**Directions**
In the listing below, find the line that contains "(** The list" and the line that contains "split_and!.". Quote both and every line between them, exactly, and nothing more.

**Input records**
■ ■ ■ ■ ■

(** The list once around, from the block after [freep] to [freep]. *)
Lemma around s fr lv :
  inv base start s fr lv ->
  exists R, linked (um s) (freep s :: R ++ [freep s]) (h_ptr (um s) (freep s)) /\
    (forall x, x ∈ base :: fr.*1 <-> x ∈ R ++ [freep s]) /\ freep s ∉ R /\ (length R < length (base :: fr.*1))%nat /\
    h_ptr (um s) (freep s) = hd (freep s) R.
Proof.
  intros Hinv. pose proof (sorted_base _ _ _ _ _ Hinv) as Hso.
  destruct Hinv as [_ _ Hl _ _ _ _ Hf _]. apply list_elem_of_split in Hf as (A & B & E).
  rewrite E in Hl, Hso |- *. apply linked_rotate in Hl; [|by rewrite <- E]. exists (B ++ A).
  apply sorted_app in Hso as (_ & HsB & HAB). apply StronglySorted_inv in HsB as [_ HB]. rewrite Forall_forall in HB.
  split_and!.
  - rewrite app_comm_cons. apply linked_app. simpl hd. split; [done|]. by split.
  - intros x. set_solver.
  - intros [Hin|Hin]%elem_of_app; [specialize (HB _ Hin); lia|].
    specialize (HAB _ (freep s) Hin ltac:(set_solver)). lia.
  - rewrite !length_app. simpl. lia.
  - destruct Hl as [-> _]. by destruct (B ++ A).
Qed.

■ ■ ■ ■ ■

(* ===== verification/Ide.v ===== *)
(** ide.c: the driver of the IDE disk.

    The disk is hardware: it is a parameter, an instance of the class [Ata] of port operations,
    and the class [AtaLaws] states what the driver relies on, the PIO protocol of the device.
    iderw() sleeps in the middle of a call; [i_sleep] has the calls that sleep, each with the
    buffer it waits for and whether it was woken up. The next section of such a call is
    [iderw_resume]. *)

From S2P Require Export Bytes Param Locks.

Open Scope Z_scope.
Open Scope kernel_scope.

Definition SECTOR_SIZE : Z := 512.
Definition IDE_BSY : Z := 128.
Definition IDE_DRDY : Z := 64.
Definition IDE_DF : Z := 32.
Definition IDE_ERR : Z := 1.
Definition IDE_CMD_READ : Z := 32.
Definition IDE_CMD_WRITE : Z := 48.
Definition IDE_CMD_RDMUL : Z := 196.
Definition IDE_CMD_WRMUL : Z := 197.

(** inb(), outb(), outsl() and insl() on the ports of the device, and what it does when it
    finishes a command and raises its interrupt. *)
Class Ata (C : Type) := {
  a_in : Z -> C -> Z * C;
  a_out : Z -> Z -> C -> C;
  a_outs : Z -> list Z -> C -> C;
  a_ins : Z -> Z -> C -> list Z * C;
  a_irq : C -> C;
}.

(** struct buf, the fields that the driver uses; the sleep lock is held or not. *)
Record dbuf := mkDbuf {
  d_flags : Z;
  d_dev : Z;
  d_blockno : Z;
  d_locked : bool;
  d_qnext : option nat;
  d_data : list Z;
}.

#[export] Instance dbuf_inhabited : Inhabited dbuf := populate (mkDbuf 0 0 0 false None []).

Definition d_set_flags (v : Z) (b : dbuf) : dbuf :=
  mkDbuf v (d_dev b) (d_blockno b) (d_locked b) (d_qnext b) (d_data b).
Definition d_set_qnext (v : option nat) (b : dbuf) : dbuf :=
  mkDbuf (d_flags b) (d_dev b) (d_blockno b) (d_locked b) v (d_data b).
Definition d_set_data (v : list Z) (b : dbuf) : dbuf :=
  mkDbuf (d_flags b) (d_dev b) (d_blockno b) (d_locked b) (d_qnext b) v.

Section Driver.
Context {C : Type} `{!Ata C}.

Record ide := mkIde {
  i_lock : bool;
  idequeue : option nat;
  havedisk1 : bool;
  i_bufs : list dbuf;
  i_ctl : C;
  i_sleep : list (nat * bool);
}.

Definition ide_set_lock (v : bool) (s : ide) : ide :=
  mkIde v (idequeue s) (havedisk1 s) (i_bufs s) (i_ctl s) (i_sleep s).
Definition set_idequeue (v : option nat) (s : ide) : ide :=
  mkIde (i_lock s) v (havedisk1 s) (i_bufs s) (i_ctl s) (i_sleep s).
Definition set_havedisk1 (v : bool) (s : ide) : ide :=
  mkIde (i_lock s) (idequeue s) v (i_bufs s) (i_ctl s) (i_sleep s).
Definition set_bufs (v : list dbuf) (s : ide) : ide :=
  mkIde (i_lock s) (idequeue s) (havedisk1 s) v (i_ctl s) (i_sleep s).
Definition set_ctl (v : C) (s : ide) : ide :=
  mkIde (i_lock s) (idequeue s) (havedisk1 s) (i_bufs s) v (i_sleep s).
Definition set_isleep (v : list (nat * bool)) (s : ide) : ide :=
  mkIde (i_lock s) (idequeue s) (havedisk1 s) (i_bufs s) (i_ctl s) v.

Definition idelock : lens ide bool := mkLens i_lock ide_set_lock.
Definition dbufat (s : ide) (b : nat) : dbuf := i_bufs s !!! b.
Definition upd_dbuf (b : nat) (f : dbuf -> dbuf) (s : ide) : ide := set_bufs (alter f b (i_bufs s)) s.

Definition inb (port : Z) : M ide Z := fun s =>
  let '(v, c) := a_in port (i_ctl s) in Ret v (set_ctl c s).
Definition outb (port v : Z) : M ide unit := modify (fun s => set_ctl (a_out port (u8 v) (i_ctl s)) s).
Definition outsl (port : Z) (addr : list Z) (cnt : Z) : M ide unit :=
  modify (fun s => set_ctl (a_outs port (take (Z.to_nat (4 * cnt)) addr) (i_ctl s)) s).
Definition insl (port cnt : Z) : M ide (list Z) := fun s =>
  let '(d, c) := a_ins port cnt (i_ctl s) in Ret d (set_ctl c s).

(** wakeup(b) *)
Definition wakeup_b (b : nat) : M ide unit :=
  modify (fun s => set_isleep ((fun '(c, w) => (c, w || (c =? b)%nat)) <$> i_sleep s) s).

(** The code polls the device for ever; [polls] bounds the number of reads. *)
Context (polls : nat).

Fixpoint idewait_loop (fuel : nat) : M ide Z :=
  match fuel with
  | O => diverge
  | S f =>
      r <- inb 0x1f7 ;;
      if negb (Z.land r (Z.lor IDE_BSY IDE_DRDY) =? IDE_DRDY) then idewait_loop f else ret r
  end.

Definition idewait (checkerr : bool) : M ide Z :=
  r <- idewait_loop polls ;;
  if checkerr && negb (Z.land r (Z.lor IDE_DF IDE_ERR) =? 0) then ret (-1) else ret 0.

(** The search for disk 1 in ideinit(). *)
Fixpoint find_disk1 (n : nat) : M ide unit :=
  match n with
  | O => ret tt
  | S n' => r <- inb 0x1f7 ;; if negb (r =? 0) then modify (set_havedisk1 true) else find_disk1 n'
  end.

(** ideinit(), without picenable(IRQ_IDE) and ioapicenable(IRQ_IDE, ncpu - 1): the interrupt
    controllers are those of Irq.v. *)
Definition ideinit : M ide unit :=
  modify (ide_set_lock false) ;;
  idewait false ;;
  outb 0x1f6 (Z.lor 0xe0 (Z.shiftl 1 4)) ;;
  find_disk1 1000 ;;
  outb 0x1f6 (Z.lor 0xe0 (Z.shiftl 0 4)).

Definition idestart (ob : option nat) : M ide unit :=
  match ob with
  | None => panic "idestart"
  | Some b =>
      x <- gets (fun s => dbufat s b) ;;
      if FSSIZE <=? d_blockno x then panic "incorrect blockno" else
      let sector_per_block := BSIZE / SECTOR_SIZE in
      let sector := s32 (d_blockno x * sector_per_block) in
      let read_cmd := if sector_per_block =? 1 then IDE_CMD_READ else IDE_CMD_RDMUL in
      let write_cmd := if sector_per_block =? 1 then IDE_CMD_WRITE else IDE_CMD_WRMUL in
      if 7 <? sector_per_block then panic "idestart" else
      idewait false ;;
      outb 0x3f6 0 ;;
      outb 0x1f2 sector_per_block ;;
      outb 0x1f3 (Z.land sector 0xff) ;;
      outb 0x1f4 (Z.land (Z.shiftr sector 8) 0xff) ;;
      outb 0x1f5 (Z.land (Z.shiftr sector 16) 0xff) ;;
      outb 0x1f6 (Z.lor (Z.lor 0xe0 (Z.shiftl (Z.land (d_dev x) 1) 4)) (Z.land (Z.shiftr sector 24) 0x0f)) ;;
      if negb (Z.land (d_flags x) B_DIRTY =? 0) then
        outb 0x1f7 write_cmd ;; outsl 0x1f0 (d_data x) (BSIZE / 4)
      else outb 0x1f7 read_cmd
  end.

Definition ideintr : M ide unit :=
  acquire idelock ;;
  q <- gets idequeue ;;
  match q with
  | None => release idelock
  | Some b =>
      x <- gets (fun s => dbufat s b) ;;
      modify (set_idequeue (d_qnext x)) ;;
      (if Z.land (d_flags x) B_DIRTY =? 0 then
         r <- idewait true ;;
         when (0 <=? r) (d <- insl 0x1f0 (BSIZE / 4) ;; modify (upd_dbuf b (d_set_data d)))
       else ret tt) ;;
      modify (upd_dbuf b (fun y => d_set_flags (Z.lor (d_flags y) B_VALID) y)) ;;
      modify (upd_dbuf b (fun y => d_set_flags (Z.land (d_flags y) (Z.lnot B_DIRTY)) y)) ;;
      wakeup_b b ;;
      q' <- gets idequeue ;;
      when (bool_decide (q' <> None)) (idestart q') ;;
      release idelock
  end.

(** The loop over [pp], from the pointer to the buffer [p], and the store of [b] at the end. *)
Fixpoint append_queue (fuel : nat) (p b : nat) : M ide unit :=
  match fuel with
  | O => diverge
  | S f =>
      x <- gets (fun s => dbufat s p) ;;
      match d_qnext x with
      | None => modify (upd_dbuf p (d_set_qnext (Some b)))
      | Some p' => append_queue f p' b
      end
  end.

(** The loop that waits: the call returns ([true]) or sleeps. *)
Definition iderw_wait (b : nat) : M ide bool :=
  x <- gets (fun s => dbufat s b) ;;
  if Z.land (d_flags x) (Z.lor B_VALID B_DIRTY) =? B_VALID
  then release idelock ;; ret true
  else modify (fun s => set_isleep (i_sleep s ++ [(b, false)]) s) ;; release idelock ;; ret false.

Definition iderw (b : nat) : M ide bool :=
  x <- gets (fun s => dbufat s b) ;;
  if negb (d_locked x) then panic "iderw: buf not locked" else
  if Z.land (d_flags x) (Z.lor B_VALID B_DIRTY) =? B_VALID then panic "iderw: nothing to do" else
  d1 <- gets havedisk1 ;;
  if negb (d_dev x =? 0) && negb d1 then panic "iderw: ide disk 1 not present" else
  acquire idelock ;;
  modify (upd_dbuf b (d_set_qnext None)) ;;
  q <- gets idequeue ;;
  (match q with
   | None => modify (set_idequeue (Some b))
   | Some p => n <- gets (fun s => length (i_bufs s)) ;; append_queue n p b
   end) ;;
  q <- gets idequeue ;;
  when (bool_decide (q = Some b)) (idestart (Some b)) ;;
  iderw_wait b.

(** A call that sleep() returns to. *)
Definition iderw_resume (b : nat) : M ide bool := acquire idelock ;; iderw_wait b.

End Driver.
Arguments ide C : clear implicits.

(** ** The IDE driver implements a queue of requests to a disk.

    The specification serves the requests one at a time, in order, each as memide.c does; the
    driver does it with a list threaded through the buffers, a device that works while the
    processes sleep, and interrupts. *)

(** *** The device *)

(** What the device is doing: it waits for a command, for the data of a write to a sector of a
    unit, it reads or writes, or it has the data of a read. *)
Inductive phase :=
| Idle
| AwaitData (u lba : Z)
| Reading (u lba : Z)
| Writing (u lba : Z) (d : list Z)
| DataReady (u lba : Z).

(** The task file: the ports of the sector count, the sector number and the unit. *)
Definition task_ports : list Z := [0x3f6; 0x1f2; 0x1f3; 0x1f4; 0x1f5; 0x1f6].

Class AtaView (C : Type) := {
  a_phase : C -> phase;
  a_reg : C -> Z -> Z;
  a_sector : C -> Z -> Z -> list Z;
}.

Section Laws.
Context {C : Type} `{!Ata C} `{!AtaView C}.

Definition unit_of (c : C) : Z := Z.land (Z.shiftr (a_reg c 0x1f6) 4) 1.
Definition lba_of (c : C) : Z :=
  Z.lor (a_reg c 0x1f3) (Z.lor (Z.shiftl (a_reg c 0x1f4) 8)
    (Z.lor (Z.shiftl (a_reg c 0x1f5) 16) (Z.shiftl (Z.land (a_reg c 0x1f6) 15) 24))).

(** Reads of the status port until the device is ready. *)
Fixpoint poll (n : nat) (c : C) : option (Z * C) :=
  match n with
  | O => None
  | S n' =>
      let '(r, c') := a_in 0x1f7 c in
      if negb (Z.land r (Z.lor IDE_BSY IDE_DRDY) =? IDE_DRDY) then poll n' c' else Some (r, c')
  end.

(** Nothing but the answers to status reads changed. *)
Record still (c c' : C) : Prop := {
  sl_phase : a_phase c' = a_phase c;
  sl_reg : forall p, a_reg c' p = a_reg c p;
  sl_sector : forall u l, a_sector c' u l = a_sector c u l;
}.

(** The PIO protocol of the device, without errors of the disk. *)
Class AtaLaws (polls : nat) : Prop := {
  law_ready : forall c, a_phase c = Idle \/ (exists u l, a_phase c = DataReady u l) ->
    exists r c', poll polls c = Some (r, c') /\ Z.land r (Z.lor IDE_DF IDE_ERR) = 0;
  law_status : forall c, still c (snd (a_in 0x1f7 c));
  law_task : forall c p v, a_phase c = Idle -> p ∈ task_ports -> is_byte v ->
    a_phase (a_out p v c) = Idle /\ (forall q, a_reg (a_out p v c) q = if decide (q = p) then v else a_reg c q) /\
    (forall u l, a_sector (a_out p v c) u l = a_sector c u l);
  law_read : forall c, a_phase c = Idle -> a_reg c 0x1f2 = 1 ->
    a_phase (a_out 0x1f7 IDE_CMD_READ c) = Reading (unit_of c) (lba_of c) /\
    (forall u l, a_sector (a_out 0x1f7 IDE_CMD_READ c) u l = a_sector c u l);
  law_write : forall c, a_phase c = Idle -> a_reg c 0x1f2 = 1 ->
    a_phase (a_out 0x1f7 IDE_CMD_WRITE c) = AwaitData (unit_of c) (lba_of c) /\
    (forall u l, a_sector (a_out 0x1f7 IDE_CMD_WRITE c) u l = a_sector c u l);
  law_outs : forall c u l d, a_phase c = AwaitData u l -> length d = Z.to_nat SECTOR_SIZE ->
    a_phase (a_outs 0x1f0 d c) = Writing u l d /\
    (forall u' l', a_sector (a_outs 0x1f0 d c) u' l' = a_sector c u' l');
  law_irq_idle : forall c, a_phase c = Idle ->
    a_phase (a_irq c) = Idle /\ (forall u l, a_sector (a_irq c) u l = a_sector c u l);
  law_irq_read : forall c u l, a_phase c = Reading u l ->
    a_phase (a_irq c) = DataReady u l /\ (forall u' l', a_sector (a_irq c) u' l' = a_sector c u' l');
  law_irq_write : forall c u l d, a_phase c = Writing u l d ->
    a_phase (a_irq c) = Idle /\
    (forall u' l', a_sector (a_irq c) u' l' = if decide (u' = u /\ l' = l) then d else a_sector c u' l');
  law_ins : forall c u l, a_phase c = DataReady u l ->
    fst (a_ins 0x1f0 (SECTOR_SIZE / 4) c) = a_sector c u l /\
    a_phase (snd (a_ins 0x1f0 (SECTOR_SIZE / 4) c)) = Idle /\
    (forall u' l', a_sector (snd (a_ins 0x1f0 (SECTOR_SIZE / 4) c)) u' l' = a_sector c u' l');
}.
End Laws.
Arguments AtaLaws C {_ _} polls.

■ ■ ■ ■ ■

**Answer to this task**
(** The list once around, from the block after [freep] to [freep]. *)
Lemma around s fr lv :
  inv base start s fr lv ->
  exists R, linked (um s) (freep s :: R ++ [freep s]) (h_ptr (um s) (freep s)) /\
    (forall x, x ∈ base :: fr.*1 <-> x ∈ R ++ [freep s]) /\ freep s ∉ R /\ (length R < length (base :: fr.*1))%nat /\
    h_ptr (um s) (freep s) = hd (freep s) R.
Proof.
  intros Hinv. pose proof (sorted_base _ _ _ _ _ Hinv) as Hso.
  destruct Hinv as [_ _ Hl _ _ _ _ Hf _]. apply list_elem_of_split in Hf as (A & B & E).
  rewrite E in Hl, Hso |- *. apply linked_rotate in Hl; [|by rewrite <- E]. exists (B ++ A).
  apply sorted_app in Hso as (_ & HsB & HAB). apply StronglySorted_inv in HsB as [_ HB]. rewrite Forall_forall in HB.
  split_and!.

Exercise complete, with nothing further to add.